*** Opening ENTRIES PROVIDED ***
(** X11. A total carbon raster with no strictly positive pixel: the
    carbon branch raises the [ValueError] of [np.min] after the rasters
    were copied; the copies stay and no summary is written. *)
Theorem extract_invest_results_no_positive_pixel :
  forall (invest_workspace output_dir : string) (src : dataset float)
         (s : state * disk),
    makedirs_exist_ok sh output_dir = None ->
    path_exists w (path_join invest_workspace "total_carbon.tif") = true ->
    copy2 sh (path_join invest_workspace "total_carbon.tif")
             (path_join output_dir "total_carbon.tif") = None ->
    path_exists w (path_join invest_workspace "net_present_value.tif") = false ->
    open_carbon w (path_join output_dir "total_carbon.tif") = inr src ->
    positive (ds_band1 src) = [] ->
    exists s',
      extract_invest_results np_sum w sh invest_workspace output_dir "carbon" s
        = (inl (ValueError
                  "zero-size array to reduction operation minimum which has no identity"),
           s')
      /\ copied_files (snd s') =
           copied_files (snd s) ++
           [(path_join invest_workspace "total_carbon.tif",
             path_join output_dir "total_carbon.tif")]
      /\ json_files (snd s') = json_files (snd s).
Proof.
  intros invest_workspace output_dir src s Hmk Hex Hcopy Hnpv Hopen Hpos.
  unfold extract_invest_results, copy_pair, copy_result, local_name, np_min.
  run_io.
  cbv beta iota zeta delta [ret raise].
  rewrite Hmk. cbn [String.eqb Ascii.eqb Bool.eqb].
  rewrite Hex, Hcopy, Hnpv.
  cbn [has_key get_key existsb find fst snd String.eqb Ascii.eqb Bool.eqb orb app].
  rewrite Hopen, Hpos.
  eexists. split; [reflexivity |]. split; reflexivity.
Qed.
*** Closing ENTRIES PROVIDED ***
● **WORK TO BE COMPLETED**
Copy out the entire listing above exactly.

● **EXERCISE ANSWER**
(** X11. A total carbon raster with no strictly positive pixel: the
    carbon branch raises the [ValueError] of [np.min] after the rasters
    were copied; the copies stay and no summary is written. *)
Theorem extract_invest_results_no_positive_pixel :
  forall (invest_workspace output_dir : string) (src : dataset float)
         (s : state * disk),
    makedirs_exist_ok sh output_dir = None ->
    path_exists w (path_join invest_workspace "total_carbon.tif") = true ->
    copy2 sh (path_join invest_workspace "total_carbon.tif")
             (path_join output_dir "total_carbon.tif") = None ->
    path_exists w (path_join invest_workspace "net_present_value.tif") = false ->
    open_carbon w (path_join output_dir "total_carbon.tif") = inr src ->
    positive (ds_band1 src) = [] ->
    exists s',
      extract_invest_results np_sum w sh invest_workspace output_dir "carbon" s
        = (inl (ValueError
                  "zero-size array to reduction operation minimum which has no identity"),
           s')
      /\ copied_files (snd s') =
           copied_files (snd s) ++
           [(path_join invest_workspace "total_carbon.tif",
             path_join output_dir "total_carbon.tif")]
      /\ json_files (snd s') = json_files (snd s).
Proof.
  intros invest_workspace output_dir src s Hmk Hex Hcopy Hnpv Hopen Hpos.
  unfold extract_invest_results, copy_pair, copy_result, local_name, np_min.
  run_io.
  cbv beta iota zeta delta [ret raise].
  rewrite Hmk. cbn [String.eqb Ascii.eqb Bool.eqb].
  rewrite Hex, Hcopy, Hnpv.
  cbn [has_key get_key existsb find fst snd String.eqb Ascii.eqb Bool.eqb orb app].
  rewrite Hopen, Hpos.
  eexists. split; [reflexivity |]. split; reflexivity.
Qed.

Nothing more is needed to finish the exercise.